─── INFORMATION GIVEN
(* ===== verification/_CoqProject ===== *)
-Q . S2P
Prelude.v
TransactionContract.v
FleetGate.v
CacheKey.v
CoalesceCache.v
LockProtocol.v
SlotQueue.v
Speculation.v
Hypervisor.v
BackingFs.v
FuseStores.v
CowStore.v
InterceptFs.v
InterceptCoherence.v
SurfaceEvents.v
Sessions.v
SessionLedger.v
SessionDiscovery.v
RespCodec.v
GatewayCodecs.v
MaildirQueue.v
MaildirProtocol.v
LogBuffer.v
ServeLock.v
JsonValue.v
Config.v
IpcHandler.v
Harness.v
CliLimits.v
AgentPolicy.v
ServeHttp.v
Coordination.v
Detect.v
WorktreePool.v
SmartMerge.v
FuseSessions.v
TeamComm.v
TeamStore.v
SurfaceRpc.v
ProcScan.v
Cast.v
Monitors.v
RuntimePool.v
Journal.v
GatewayText.v
ProcTable.v
Utilities.v
SoakHarness.v
FleetReport.v
TeamClient.v
SurfaceClient.v
FuseBackend.v
TrayClient.v
LiveFeed.v
Lemma btree_values_Forall {A} (P : A → Prop) (m : gmap string A) :
  Forall P (btree_values m) ↔ map_Forall (λ _, P) m.
Proof.
  rewrite btree_values_perm, Forall_fmap, map_Forall_to_list.
  apply Forall_iff. by intros [].
Qed.

Lemma elem_of_btree_values {A} (m : gmap string A) x :
  x ∈ btree_values m ↔ ∃ k, m !! k = Some x.
Proof.
  rewrite btree_values_perm, list_elem_of_fmap. split.
  - intros ([k y] & -> & Hk%elem_of_map_to_list). eauto.
  - intros [k Hk]. exists (k, x). by rewrite elem_of_map_to_list.
Qed.

Lemma map_sum_empty : map_sum ∅ = 0.
Proof. unfold map_sum. by rewrite map_to_list_empty. Qed.

Lemma map_sum_insert_None m i x : m !! i = None → map_sum (<[i:=x]> m) = x + map_sum m.
Proof.
  intros Hi. unfold map_sum.
  rewrite (list_sum_Z_perm _ ((i, x) :: map_to_list m).*2); [done|].
  by rewrite map_to_list_insert.
Qed.

Lemma map_sum_delete m i x : m !! i = Some x → map_sum (delete i m) = map_sum m - x.
Proof.
  intros Hi. rewrite <- (insert_delete_id m i x Hi) at 2.
  rewrite map_sum_insert_None by apply lookup_delete_eq. lia.
Qed.

Lemma map_sum_nonneg m : map_Forall (λ _ x, 0 ≤ x) m → 0 ≤ map_sum m.
Proof.
  intros H. apply list_sum_Z_nonneg. rewrite Forall_fmap.
  apply map_Forall_to_list in H. eapply Forall_impl; [exact H|]. by intros [].
Qed.
(* ===== verification/TransactionContract.v ===== *)
(** The transaction contracts of crates/sharecli-core/src/transaction_contract.rs:
    delegation of grants, the physical reservation pool, the shared producer and
    the sealed parent membership, each as a record with one definition per
    method, and the step relation of each state machine. *)
From S2P Require Import Prelude.

(** * Data *)

Inductive ActorKind : Type := Human | SoftwareAgent.

Record Actor : Type := mkActor { actor_id : string; actor_kind : ActorKind }.

Record Grant : Type := mkGrant {
  grant_actor_id : string;
  scope_id : string;
  authority_epoch : Z;
  operations : gset string;
  max_delegated_units : Z;
}.

Inductive GuardError : Type :=
| Duplicate
| InsufficientCapacity
| Overflow
| UnknownReservation
| UnknownConsumer
| InvalidUnits
| NotReclaimed
| ProducerStopping
| StaleGeneration
| IneligibleShare
| StaleMembership
| UnfinishedChild.

Definition validate_delegation (parent child : Grant) (child_is_descendant : bool) : bool :=
  child_is_descendant
  && (authority_epoch parent =? authority_epoch child)
  && (max_delegated_units child <=? max_delegated_units parent)
  && bool_decide (operations child ⊆ operations parent).

(** * ReservationPool *)

Record ReservationPool : Type := mkPool {
  capacity : Z;
  active : gmap string Z;
}.

Definition pool_new (cap : Z) : ReservationPool := mkPool cap ∅.

(** [values().copied().sum()]: a [u64] sum, wrapping in release builds. *)
Definition admitted (p : ReservationPool) : Z :=
  foldl (wrapping_add u64_max) 0 (btree_values (active p)).

(** [try_fold(0, |sum, value| sum.checked_add(value).ok_or(Overflow))]. *)
Definition try_sum (l : list Z) : result Z GuardError :=
  foldl (λ acc v, result_bind (λ s, ok_or Overflow (checked_add u64_max s v)) acc)
        (Ok 0) l.

Definition reserve (reservation_id : string) (units : Z)
  : stm ReservationPool GuardError unit :=
  p <- st_get ;;
  match active p !! reservation_id with
  | Some _ => st_err Duplicate
  | None =>
      if units =? 0 then st_err InvalidUnits
      else
        used <- st_lift (try_sum (btree_values (active p))) ;;
        next <- st_lift (ok_or Overflow (checked_add u64_max used units)) ;;
        if next >? capacity p then st_err InsufficientCapacity
        else st_put (mkPool (capacity p) (<[reservation_id := units]> (active p)))
  end.

Definition release (reservation_id : string) (reclaimed : bool)
  : stm ReservationPool GuardError unit :=
  p <- st_get ;;
  match active p !! reservation_id with
  | None => st_err UnknownReservation
  | Some _ =>
      if negb reclaimed then st_err NotReclaimed
      else st_put (mkPool (capacity p) (delete reservation_id (active p)))
  end.

Inductive pool_op : Type :=
| PReserve (id : string) (units : Z)
| PRelease (id : string) (reclaimed : bool).

Definition pool_exec (op : pool_op) : stm ReservationPool GuardError unit :=
  match op with
  | PReserve id units => reserve id units
  | PRelease id reclaimed => release id reclaimed
  end.

(** The units argument is a [u64]. *)
Definition pool_op_typed (op : pool_op) : Prop :=
  match op with PReserve _ units => 0 ≤ units ≤ u64_max | PRelease _ _ => True end.

Inductive pool_step : ReservationPool → ReservationPool → Prop :=
| pool_step_op op p : pool_op_typed op → pool_step p (pool_exec op p).1.

(** * SharedProducer *)

Inductive ProducerState : Type := Running | Stopping.
#[global] Instance producer_state_eq_dec : EqDecision ProducerState.
Proof. solve_decision. Defined.

Record SharedProducer : Type := mkProducer {
  generation : Z;
  pstate : ProducerState;
  consumers : gset string;
}.

Definition producer_new (g : Z) : SharedProducer := mkProducer g Running ∅.

Definition join (gen : Z) (consumer_id : string)
    (equivalent share_allowed output_authorized : bool)
  : stm SharedProducer GuardError unit :=
  p <- st_get ;;
  if negb (gen =? generation p) then st_err StaleGeneration
  else if negb (bool_decide (pstate p = Running)) then st_err ProducerStopping
  else if negb (equivalent && share_allowed && output_authorized)
  then st_err IneligibleShare
  else st_put (mkProducer (generation p) (pstate p) ({[consumer_id]} ∪ consumers p)).

Definition detach (gen : Z) (consumer_id : string)
  : stm SharedProducer GuardError bool :=
  p <- st_get ;;
  if negb (gen =? generation p) then st_err StaleGeneration
  else if negb (bool_decide (consumer_id ∈ consumers p)) then st_err UnknownConsumer
  else
    let rest := consumers p ∖ {[consumer_id]} in
    if bool_decide (rest = ∅) && bool_decide (pstate p = Running)
    then st_put (mkProducer (generation p) Stopping rest) ;;; st_ret true
    else st_put (mkProducer (generation p) (pstate p) rest) ;;; st_ret false.

Definition consumer_count (p : SharedProducer) : nat := size (consumers p).

Inductive producer_op : Type :=
| OpJoin (gen : Z) (c : string) (equivalent share_allowed output_authorized : bool)
| OpDetach (gen : Z) (c : string).

Inductive producer_out : Type :=
| OutJoin (r : result unit GuardError)
| OutDetach (r : result bool GuardError).

Definition producer_exec (op : producer_op) (p : SharedProducer)
  : SharedProducer * producer_out :=
  match op with
  | OpJoin g c e s o => let '(p', r) := join g c e s o p in (p', OutJoin r)
  | OpDetach g c => let '(p', r) := detach g c p in (p', OutDetach r)
  end.

(** A serialized history of joins and detaches, with what each call returned. *)
Fixpoint producer_run (ops : list producer_op) (p : SharedProducer)
  : SharedProducer * list producer_out :=
  match ops with
  | [] => (p, [])
  | op :: ops' =>
      let '(p1, o) := producer_exec op p in
      let '(p2, os) := producer_run ops' p1 in
      (p2, o :: os)
  end.

(** * Effect retries *)

Inductive EffectOutcome : Type :=
| NotDispatched | ConfirmedSuccess | ConfirmedFailure | UnknownOutcome.

Definition can_retry_effect (outcome : EffectOutcome)
    (same_effect_key_and_payload atomic_target_deduplication proven_absent
     duplication_explicitly_authorized : bool) : bool :=
  match outcome with
  | ConfirmedSuccess => false
  | NotDispatched => true
  | ConfirmedFailure | UnknownOutcome =>
      proven_absent
      || duplication_explicitly_authorized
      || (same_effect_key_and_payload && atomic_target_deduplication)
  end.

(** * ParentMembership *)

Record ParentMembership : Type := mkMembership {
  version : Z;
  sealed : bool;
  required : gmap string bool;
}.

Definition membership_default : ParentMembership := mkMembership 0 false ∅.

Definition add_child (id : string) : stm ParentMembership GuardError unit :=
  m <- st_get ;;
  if sealed m then st_err StaleMembership
  else match required m !! id with
       | Some _ => st_err Duplicate
       | None =>
           v <- st_lift (ok_or Overflow (checked_add u64_max (version m) 1)) ;;
           st_put (mkMembership v (sealed m) (<[id := false]> (required m)))
       end.

Definition mark_accepted (id : string) : stm ParentMembership GuardError unit :=
  m <- st_get ;;
  if sealed m then st_err StaleMembership
  else match required m !! id with
       | None => st_err UnknownReservation
       | Some _ => st_put (mkMembership (version m) (sealed m) (<[id := true]> (required m)))
       end.

Definition seal (expected_version : Z) : stm ParentMembership GuardError unit :=
  m <- st_get ;;
  if sealed m || negb (expected_version =? version m) then st_err StaleMembership
  else if negb (forallb id (btree_values (required m))) then st_err UnfinishedChild
  else st_put (mkMembership (version m) true (required m)).

Inductive membership_op : Type :=
| MAdd (id : string)
| MAccept (id : string)
| MSeal (expected_version : Z).

Definition membership_exec (op : membership_op) : stm ParentMembership GuardError unit :=
  match op with
  | MAdd id => add_child id
  | MAccept id => mark_accepted id
  | MSeal v => seal v
  end.

Inductive membership_step : ParentMembership → ParentMembership → Prop :=
| membership_step_op op m : membership_step m (membership_exec op m).1.

(** * Lemmas on the pool *)

Lemma try_sum_from l a :
  0 ≤ a ≤ u64_max → Forall (λ x, 0 ≤ x) l →
  foldl (λ acc v, result_bind (λ s, ok_or Overflow (checked_add u64_max s v)) acc) (Ok a) l
  = if a + list_sum_Z l <=? u64_max then Ok (a + list_sum_Z l) else Err Overflow.
Proof.
  intros Ha Hl. revert a Ha. induction Hl as [|x l Hx Hl IH]; intros a Ha; simpl.
  - rewrite Z.add_0_r. by rewrite (proj2 (Z.leb_le _ _)) by lia.
  - unfold checked_add at 2. pose proof (list_sum_Z_nonneg l Hl).
    destruct (a + x <=? u64_max) eqn:E; bool_prop; simpl.
    + rewrite IH by lia. by rewrite Z.add_assoc.
    + rewrite (proj2 (Z.leb_gt _ _)) by lia.
      clear. induction l; simpl; auto.
Qed.

Lemma wrapping_sum_from l a :
  0 ≤ a → Forall (λ x, 0 ≤ x) l → a + list_sum_Z l ≤ u64_max →
  foldl (wrapping_add u64_max) a l = a + list_sum_Z l.
Proof.
  intros Ha Hl. revert a Ha. induction Hl as [|x l Hx Hl IH]; intros a Ha Hs; simpl in *.
  - lia.
  - pose proof (list_sum_Z_nonneg l Hl).
    unfold wrapping_add at 2. rewrite Z.mod_small by lia. rewrite IH; lia.
Qed.

Definition pool_ok (p : ReservationPool) : Prop :=
  0 ≤ capacity p ≤ u64_max
  ∧ map_Forall (λ _ x, 0 < x) (active p)
  ∧ map_sum (active p) ≤ capacity p.

Lemma pool_ok_new cap : 0 ≤ cap ≤ u64_max → pool_ok (pool_new cap).
Proof.
  intros. split_and!; simpl; [lia..|apply map_Forall_empty|].
  rewrite map_sum_empty. lia.
Qed.

Lemma pool_ok_nonneg p : pool_ok p → map_Forall (λ _ x, 0 ≤ x) (active p).
Proof. intros (_ & H & _). eapply map_Forall_impl; [exact H|]. simpl. lia. Qed.

Lemma btree_values_nonneg p : pool_ok p → Forall (λ x, 0 ≤ x) (btree_values (active p)).
Proof. intros H. apply btree_values_Forall. by apply pool_ok_nonneg. Qed.

Lemma btree_values_sum p : list_sum_Z (btree_values (active p)) = map_sum (active p).
Proof. apply list_sum_Z_perm, btree_values_perm. Qed.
──────
## [PROBLEM STATEMENT]
Every line from the first entry to the line containing "- intros ([k" should be transcribed exactly, and nothing beyond it.

## [RESPONSE BOX]
(* ===== verification/_CoqProject ===== *)
-Q . S2P
Prelude.v
TransactionContract.v
FleetGate.v
CacheKey.v
CoalesceCache.v
LockProtocol.v
SlotQueue.v
Speculation.v
Hypervisor.v
BackingFs.v
FuseStores.v
CowStore.v
InterceptFs.v
InterceptCoherence.v
SurfaceEvents.v
Sessions.v
SessionLedger.v
SessionDiscovery.v
RespCodec.v
GatewayCodecs.v
MaildirQueue.v
MaildirProtocol.v
LogBuffer.v
ServeLock.v
JsonValue.v
Config.v
IpcHandler.v
Harness.v
CliLimits.v
AgentPolicy.v
ServeHttp.v
Coordination.v
Detect.v
WorktreePool.v
SmartMerge.v
FuseSessions.v
TeamComm.v
TeamStore.v
SurfaceRpc.v
ProcScan.v
Cast.v
Monitors.v
RuntimePool.v
Journal.v
GatewayText.v
ProcTable.v
Utilities.v
SoakHarness.v
FleetReport.v
TeamClient.v
SurfaceClient.v
FuseBackend.v
TrayClient.v
LiveFeed.v
Lemma btree_values_Forall {A} (P : A → Prop) (m : gmap string A) :
  Forall P (btree_values m) ↔ map_Forall (λ _, P) m.
Proof.
  rewrite btree_values_perm, Forall_fmap, map_Forall_to_list.
  apply Forall_iff. by intros [].
Qed.

Lemma elem_of_btree_values {A} (m : gmap string A) x :
  x ∈ btree_values m ↔ ∃ k, m !! k = Some x.
Proof.
  rewrite btree_values_perm, list_elem_of_fmap. split.
  - intros ([k y] & -> & Hk%elem_of_map_to_list). eauto.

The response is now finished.